As the sun rose, Youssef ate the candy bar, and drank a bottle of water. At 6:55 he took several deep calming breaths, slowly releasing the air from his lungs each time. Then he lifted the rifle from the duffel bag, knelt and rested the rifle in a notch in the parapet. He placed the crosshairs of the scope on the spot where Franken would stand while unlocking his office door. He knew Franken’s bodyguard driver would exit the limousine’s front driverside door, circle the car, open the right rear door for Franken, and then follow Franken to his office. Franken would walk up two steps to the office door. The bodyguard would stand just a couple feet away, screening Franken’s back.

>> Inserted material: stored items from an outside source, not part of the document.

(** With what the core does. *)
Inductive poll_step (overlap : bool) (d : poll_state) : poll_state -> Prop :=
| step_work d' : work_step overlap d d' -> poll_step overlap d d'
| step_start_poll gb sent im tm rc d' : pn533_start_poll gb sent im tm d = Ret (rc, d') -> poll_step overlap d d'
| step_stop_poll : poll_step overlap d (snd (pn533_stop_poll d))
| step_activated protocol :
    poll_mod_count d = 0 -> poll_step overlap d (set_active 0 (u8 protocol) (tgt_mode d) d)
| step_deactivated : poll_step overlap d (set_active (tgt_available_prots d) 0 (tgt_mode d) d)
| step_link_down :
    poll_step overlap d (set_active (tgt_available_prots d) 0 false (pn533_poll_reset_mod_list d)).

Inductive poll_reachable (overlap : bool) : poll_state -> Prop :=
| reachable_init : poll_reachable overlap poll_init
| reachable_step d d' : poll_reachable overlap d -> poll_step overlap d d' -> poll_reachable overlap d'.

(** ** Lemmas: the list of modulations *)

(** What the list made is. *)
Lemma create_mod_list_ok im tm d :
  length (poll_mod_active d) = 6%nat ->
  exists a, pn533_poll_create_mod_list im tm d = Ret (set_mods a (Z.of_nat (length (requested im tm))) d) /\
    length a = 6%nat /\ take (length (requested im tm)) a = requested im tm.
Proof.
  destruct d as [a n c p l av ac md t cl ts]. cbn [poll_mod_active]. intros Hl.
  destruct a as [|a0 [|a1 [|a2 [|a3 [|a4 [|a5 [|]]]]]]]; try done.
  unfold pn533_poll_create_mod_list, requested. fold (wants_type_a im) (wants_felica im).
  destruct (wants_type_a im), (wants_felica im), (ctrue (im .& NFC_PROTO_JEWEL_MASK)),
    (ctrue (im .& NFC_PROTO_ISO14443_B_MASK)), (ctrue tm); eexists; (split; [reflexivity|split; reflexivity]).
Qed.

Lemma requested_range im tm : Forall (fun m => 0 <= m <= 5) (requested im tm) /\ (length (requested im tm) <= 6)%nat.
Proof.
  unfold requested. split; [|repeat case_match; cbn; lia].
  repeat apply Forall_app_2; case_match; repeat apply Forall_cons_2; try apply Forall_nil_2;
    unfold PN533_POLL_MOD_106KBPS_A, PN533_POLL_MOD_212KBPS_FELICA, PN533_POLL_MOD_424KBPS_FELICA,
      PN533_POLL_MOD_106KBPS_JEWEL, PN533_POLL_MOD_847KBPS_B, PN533_LISTEN_MOD; lia.
Qed.

Lemma start_poll_made gb sent im tm d rc d' :
  length (poll_mod_active d) = 6%nat -> pn533_start_poll gb sent im tm d = Ret (rc, d') ->
  (d' = d /\ rc = - EBUSY) \/
  (tgt_active_prot d = 0 /\ poll_mod_curr d' = 0 /\ poll_protocols d' = im /\
   tgt_active_prot d' = 0 /\ length (poll_mod_active d') = 6%nat /\
   exists tm', poll_mod_count d' = Z.of_nat (length (requested im tm')) /\
     take (length (requested im tm')) (poll_mod_active d') = requested im tm').
Proof.
  intros Hl. unfold pn533_start_poll. destruct (ctrue (tgt_active_prot d)) eqn:Ea; [intros [= <- <-]; by left|].
  destruct (tgt_mode d); [intros [= <- <-]; by left|].
  set (tm' := if ctrue tm && negb gb then 0 else tm).
  destruct (create_mod_list_ok im tm' (set_curr 0 d) Hl) as (a & -> & Hla & Ht). cbn [mbind outcome_bind].
  destruct (current_mod _); try done. cbn [mbind outcome_bind]. intros [= <- <-]. right. cbn.
  assert (tgt_active_prot d = 0) as E0 by (unfold ctrue in Ea; by zbool). rewrite E0.
  split_and!; try done. by exists tm'.
Qed.

(** The index after some changes of modulation. *)
Lemma rotate_ok n : forall d,
  0 < poll_mod_count d -> 0 <= poll_mod_curr d < poll_mod_count d ->
  rotate n d = Ret (set_curr ((poll_mod_curr d + Z.of_nat n) mod poll_mod_count d) d).
Proof.
  induction n as [|n IH]; intros d Hc Hr; cbn [rotate].
  - rewrite Z.add_0_r, Z.mod_small by done. by destruct d.
  - unfold pn533_poll_next_mod. rewrite (proj2 (Z.eqb_neq _ 0)) by lia. cbn [mbind outcome_bind].
    rewrite IH; [|done|apply Z.mod_pos_bound; done]. cbn. rewrite Zplus_mod_idemp_l.
    replace (poll_mod_curr d + 1 + Z.of_nat n) with (poll_mod_curr d + Z.of_nat (S n)) by lia. by destruct d.
Qed.

(** ** Lemmas: targets *)

Lemma target_found_result tg data len d rc d' :
  pn533_target_found tg data len d = Ret (rc, d') ->
  (rc = 0 /\ exists t parse, d' = found t d /\ target_parser (poll_mod_curr d) = Some parse /\
     parse target_zero data len = Ret (0, t) /\ supported_protocols t .& poll_protocols d <> 0) \/
  (rc <> 0 /\ d' = d).
Proof.
  unfold pn533_target_found. case_match; [intros [= <- <-]; auto|].
  destruct (target_parser _) as [parse|]; [|intros [= <- <-]; auto].
  destruct (parse target_zero data len) as [[rc1 t]| | |] eqn:Ep; try done. cbn [mbind outcome_bind].
  destruct (Z.eqb_spec rc1 0) as [->|]; cbn [negb]; [|intros [= <- <-]; auto].
  destruct (ctrue (supported_protocols t .& poll_protocols d)) eqn:Es; cbn [negb]; [|intros [= <- <-]; auto].
  intros [= <- <-]. left. split; [done|]. exists t, parse. unfold ctrue in Es. zbool. done.
Qed.

Lemma start_poll_complete_result resp len d rc d' :
  pn533_start_poll_complete resp len d = Ret (rc, d') ->
  (rc = 0 /\ exists t parse, d' = pn533_poll_reset_mod_list (found t d) /\
     target_parser (poll_mod_curr d) = Some parse /\
     parse target_zero (drop 2 resp) (len - 2) = Ret (0, t) /\ supported_protocols t .& poll_protocols d <> 0) \/
  (rc = - EAGAIN /\ d' = d).
Proof.
  unfold pn533_start_poll_complete. destruct (arr_rd resp 0) as [nbtg| | |]; try done. cbn [mbind outcome_bind].
  destruct (arr_rd resp 1) as [tg| | |]; try done. cbn [mbind outcome_bind].
  destruct (ctrue nbtg); [|intros [= <- <-]; auto].
  destruct (pn533_target_found _ _ _ _) as [[rc1 d1]| | |] eqn:E; try done. cbn [mbind outcome_bind].
  apply target_found_result in E as [(-> & t & parse & -> & H1 & H2 & H3)|(Hne & ->)].
  - change (0 =? 0) with true. intros [= <- <-]. left. eauto 10.
  - rewrite (proj2 (Z.eqb_neq _ _)) by done. intros [= <- <-]. auto.
Qed.

(** What the type A parser says of a target. *)
Lemma found_type_a_protocols t data len t' :
  pn533_target_found_type_a t data len = Ret (0, t') -> exists sel, supported_protocols t' = type_a_protocols sel.
Proof.
  unfold pn533_target_found_type_a. destruct (pn533_target_type_a_is_valid data len) as [v| | |]; try done.
  cbn [mbind outcome_bind]. destruct v; cbn [negb]; [|done].
  destruct (be16 data 0) as [s| | |]; try done. destruct (arr_rd data 2) as [sel| | |]; try done.
  destruct (arr_rd data 3) as [n| | |]; try done. cbn [mbind outcome_bind].
  destruct (read_bytes _ _ _) as [id| | |]; try done. cbn [mbind outcome_bind].
  destruct (put_block _ _ _) as [b| | |]; try done. intros [= <-]. by exists sel.
Qed.

Lemma type_a_protocols_disjoint sel im :
  wants_type_a im = false -> type_a_protocols sel .& im = 0.
Proof.
  unfold wants_type_a, ctrue. rewrite !orb_false_iff, !negb_false_iff, !Z.eqb_eq. intros [[Hm Hi] Hd].
  unfold type_a_protocols. repeat case_match; rewrite Z.land_comm; try done.
  by rewrite Z.land_lor_distr_r, Hi, Hd.
Qed.

(** ** Lemmas: the invariant *)

Lemma poll_ok_count0 o d : length (poll_mod_active d) = 6%nat -> poll_mod_count d = 0 -> poll_ok o d.
Proof. intros Hl Hc. unfold poll_ok. rewrite Hc. split_and!; try lia. constructor. Qed.

Lemma next_mod_ok o d d' : poll_ok o d -> pn533_poll_next_mod d = Ret d' -> poll_ok o d'.
Proof.
  intros (Hl & Hc & Hm & Ha). unfold pn533_poll_next_mod. destruct (Z.eqb_spec (poll_mod_count d) 0); [done|].
  intros [= <-]. split_and!; cbn; try done; try lia. intros _. split; [apply Z.mod_pos_bound; lia|by apply Ha].
Qed.

(** A change of the other fields. *)
Lemma poll_ok_same o d d' :
  poll_ok o d -> poll_mod_active d' = poll_mod_active d -> poll_mod_count d' = poll_mod_count d ->
  poll_mod_curr d' = poll_mod_curr d ->
  (poll_mod_count d <> 0 -> o = false -> tgt_active_prot d = 0 -> tgt_active_prot d' = 0) ->
  poll_ok o d'.
Proof.
  unfold poll_ok. intros (Hl & Hc & Hm & Ha) -> -> -> Ht. split; [done|]. split; [done|]. split; [done|]. intros Hne.
  destruct (Ha Hne) as [H1 H2]. split; [done|]. intros Ho. by apply Ht, H2.
Qed.

Lemma poll_complete_ok o tm_activated resp d rc ws d' :
  poll_ok o d -> pn533_poll_complete tm_activated resp d = Ret (rc, ws, d') -> poll_ok o d'.
Proof.
  intros Hd. pose proof Hd as (Hl & _). destruct resp as [e|[resp len]]; unfold pn533_poll_complete.
  - case_match; intros [= <- <- <-]; [done|]. by apply poll_ok_count0.
  - destruct (current_mod d) as [m| | |]; try done. cbn [mbind outcome_bind]. case_match.
    + unfold pn533_init_target_complete. case_match; [intros [= <- <- <-]; by apply (poll_ok_same o d)|].
      destruct (arr_rd resp 0) as [b| | |]; try done. cbn [mbind outcome_bind].
      repeat case_match; intros [= <- <- <-]; by apply (poll_ok_same o d).
    + destruct (pn533_start_poll_complete _ _ _) as [[rc1 d1]| | |] eqn:E; try done. cbn [mbind outcome_bind].
      apply start_poll_complete_result in E as [(-> & t & parse & -> & _)|(-> & ->)].
      * intros [= <- <- <-]. by apply poll_ok_count0.
      * change (- EAGAIN =? 0) with false. cbn match. case_match; [intros [= <- <- <-]; done|].
        destruct (pn533_poll_next_mod d) as [d2| | |] eqn:En; try done. intros [= <- <- <-]. by eapply next_mod_ok.
Qed.

Lemma work_step_ok o d d' : poll_ok o d -> work_step o d d' -> poll_ok o d'.
Proof.
  intros Hd Hs. destruct Hs as [ta resp rc ws d' E|sent abort d' E|ws d' Ht E|Ho|t|].
  - by eapply poll_complete_ok.
  - unfold pn533_wq_poll in E. destruct (current_mod d); try done. cbn [mbind outcome_bind] in E.
    repeat case_match; injection E as <- <-; by apply (poll_ok_same o d).
  - unfold pn533_listen_mode_timer in E. destruct (pn533_poll_next_mod _) as [d1| | |] eqn:En; try done.
    injection E as <- <-. eapply next_mod_ok; [|exact En]. by apply (poll_ok_same o d).
  - apply (poll_ok_same o d); try done. intros Hne Hof. by destruct Ho; [subst o|].
  - by apply (poll_ok_same o d).
  - by apply (poll_ok_same o d).
Qed.

Lemma poll_step_ok o d d' : poll_ok o d -> poll_step o d d' -> poll_ok o d'.
Proof.
  intros Hd Hs. pose proof Hd as (Hl & _).
  destruct Hs as [d' Hs|gb sent im tm rc d' E| |protocol Hc| |].
  - by eapply work_step_ok.
  - destruct (start_poll_made gb sent im tm d rc d' Hl E) as
      [[-> _]|(_ & Hcur & _ & Hact & Hla & tm' & Hc & Htk)]; [done|].
    destruct (requested_range im tm') as [Hr Hlr]. unfold poll_ok. rewrite Hc, Nat2Z.id, Htk.
    split_and!; try done; lia.
  - unfold pn533_stop_poll. case_match; [by apply (poll_ok_same o d)|by apply poll_ok_count0].
  - by apply poll_ok_count0.
  - by apply (poll_ok_same o d).
  - by apply poll_ok_count0.
Qed.

(** The modulation at an index of the list. *)
Lemma current_mod_at d req k :
  take (Z.to_nat (poll_mod_count d)) (poll_mod_active d) = req -> Forall (fun m => 0 <= m <= 5) req ->
  poll_mod_curr d = Z.of_nat k -> (k < length req)%nat -> current_mod d = checked (req !! k).
Proof.
  intros Ht Hr Hk Hlt. destruct (lookup_lt_is_Some_2 req k Hlt) as [m Hm]. rewrite Hm.
  pose proof (proj1 (Forall_lookup _ _) Hr k m Hm) as Hrange. cbn beta in Hrange.
  unfold current_mod. rewrite Hk, arr_rd_nat. rewrite <- Ht in Hm, Hlt. rewrite length_take in Hlt.
  rewrite lookup_take_lt in Hm by lia. rewrite Hm. cbn [checked mbind outcome_bind].
  by rewrite (proj2 (Z.eqb_neq m (-1))) by lia.
Qed.

Lemma reachable_poll_ok o d : poll_reachable o d -> poll_ok o d.
Proof. induction 1 as [|d d' _ IH Hs]; [by apply poll_ok_count0|]. by eapply poll_step_ok. Qed.

(** No answer is a target of type A when no such protocol is requested. *)
Lemma index_zero_not_found resp len d d2 :
  poll_mod_curr d = 0 -> wants_type_a (poll_protocols d) = false ->
  pn533_start_poll_complete resp len d <> Ret (0, d2).
Proof.
  intros Hc Hw E. apply start_poll_complete_result in E as [(_ & t & parse & _ & Hp & Ht & Hs)|(H0 & _)]; [|done].
  rewrite Hc in Hp. injection Hp as <-. apply found_type_a_protocols in Ht as [sel Hsel].
  rewrite Hsel in Hs. by apply Hs, type_a_protocols_disjoint.
Qed.

(** While the driver polls, the current modulation is one of the list. *)
Lemma polled_while (overlap : bool) (d : poll_state) :
  poll_reachable overlap d -> poll_mod_count d <> 0 ->
  0 <= poll_mod_curr d < poll_mod_count d /\ (exists m, 0 <= m <= 5 /\ current_mod d = Ret m) /\
  (overlap = false -> tgt_active_prot d = 0).
Proof.
  intros Hd Hne. pose proof (reachable_poll_ok overlap d Hd) as (Hl & Hc & Hm & Ha). destruct (Ha Hne) as [Hcur Hact].
  split; [done|]. split; [|done]. set (req := take (Z.to_nat (poll_mod_count d)) (poll_mod_active d)) in *.
  assert (Z.to_nat (poll_mod_curr d) < length req)%nat as Hlt by (unfold req; rewrite length_take; lia).
  rewrite (current_mod_at d req (Z.to_nat (poll_mod_curr d)) eq_refl Hm) by lia.
  destruct (lookup_lt_is_Some_2 req _ Hlt) as [m Hm']. rewrite Hm'. exists m. split; [|done].
  by eapply (proj1 (Forall_lookup _ _)) in Hm.
Qed.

Youssef felt his pulse quicken as the black limo pulled into the movie lot at 7 a.m. Right on time. Youssef allowed himself a quick smile. Franken was obsessive compulsive. He took another deep breath and pinned the scope’s crosshairs on the office door, waiting for Franken to step in front of it. When Franken’s head filled the lens, Youssef released the air in his lungs and shifted the rifle just enough to center the scope. He squeezed the trigger and saw blood spray as Franken slammed against the door and crumpled at the bodyguard’s feet. Youssef pulled the rifle back from the parapet and searched for the shell casing, which he found a few feet to his right. Then he looked back at the scene across the street. Franken’s bodyguard had dropped to the ground, pistol in hand, covering his boss’s body with his own. He was shouting for help.